*Required work*
Copy the lines below exactly. Start at the first and finish with the line containing "destruct (run_op_refines k PollKey".

*Data extract*
Lemma keyboard_refines_queues_witness :
  let l := [Scan 0x2A; Scan 0x1E; Scan 0xAA; Scan 0x1E; PollKey; PollKey; PollKey; PollRaw] in
  Forall op_ok l /\ (run_ops kbd0 l).1 = [0; 0; 0; 0; 65; 97; -1; 0x21E] /\
  (run_ops kbd0 l).1 = (spec_ops (KbSpec [] [] false false) l).1.
Proof.
  intros l. assert (Hl : Forall op_ok l) by (repeat constructor; cbn; lia).
  split; [exact Hl|]. split; [vm_compute; reflexivity|]. exact (proj1 (keyboard_refines_queues l Hl)).
Defined.

(** C37 (keyboard, value ranges).  Whatever bytes the port delivers, a poll for a
    character gives -1 or a 7-bit ASCII character other than NUL, and a poll
    for a raw code gives -1 or the make code of a key that is not a modifier, in
    the low 7 bits, with bit 8 for Ctrl, bit 9 for Shift and no other bit. *)
Theorem keyboard_values_in_range (l : list kb_op) :
  Forall op_ok l ->
  let k := (run_ops kbd0 l).2 in
  let c := (keyboard_getchar_nowait k).1 in
  let r := (keyboard_raw_nowait k).1 in
  (c = -1 \/ 0 < c < 128) /\ (r = -1 \/ raw_value r).
Proof.
  intros Hl k c r. destruct (run_ops_refines l kbd0 kbd0_ok Hl) as [Hk _]. fold k in Hk.
  destruct (run_op_refines k PollKey Hk I) as [_ H1]. destruct (run_op_refines k PollRaw Hk I) as [_ H2].
  cbn [spec_op run_op kb_abs sp_keys sp_raws] in H1, H2. pose proof (ko_ascii _ Hk) as Ha. pose proof (ko_range _ Hk) as Hr.
  fold c in H1. fold r in H2. split.
  - destruct (items (kb k)) as [|x q]; cbn in H1; injection H1 as E _; [by left|right].
    apply Forall_cons_1 in Ha as [Ha _]. unfold ascii in Ha. lia.
  - destruct (items (kb_raw k)) as [|x q]; cbn in H2; injection H2 as E _; [by left|right].
    apply Forall_cons_1 in Hr as [Hr _]. by rewrite <- E.
Qed.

*Result for this task*
Lemma keyboard_refines_queues_witness :
  let l := [Scan 0x2A; Scan 0x1E; Scan 0xAA; Scan 0x1E; PollKey; PollKey; PollKey; PollRaw] in
  Forall op_ok l /\ (run_ops kbd0 l).1 = [0; 0; 0; 0; 65; 97; -1; 0x21E] /\
  (run_ops kbd0 l).1 = (spec_ops (KbSpec [] [] false false) l).1.
Proof.
  intros l. assert (Hl : Forall op_ok l) by (repeat constructor; cbn; lia).
  split; [exact Hl|]. split; [vm_compute; reflexivity|]. exact (proj1 (keyboard_refines_queues l Hl)).
Defined.

(** C37 (keyboard, value ranges).  Whatever bytes the port delivers, a poll for a
    character gives -1 or a 7-bit ASCII character other than NUL, and a poll
    for a raw code gives -1 or the make code of a key that is not a modifier, in
    the low 7 bits, with bit 8 for Ctrl, bit 9 for Shift and no other bit. *)
Theorem keyboard_values_in_range (l : list kb_op) :
  Forall op_ok l ->
  let k := (run_ops kbd0 l).2 in
  let c := (keyboard_getchar_nowait k).1 in
  let r := (keyboard_raw_nowait k).1 in
  (c = -1 \/ 0 < c < 128) /\ (r = -1 \/ raw_value r).
Proof.
  intros Hl k c r. destruct (run_ops_refines l kbd0 kbd0_ok Hl) as [Hk _]. fold k in Hk.
  destruct (run_op_refines k PollKey Hk I) as [_ H1]. destruct (run_op_refines k PollRaw Hk I) as [_ H2].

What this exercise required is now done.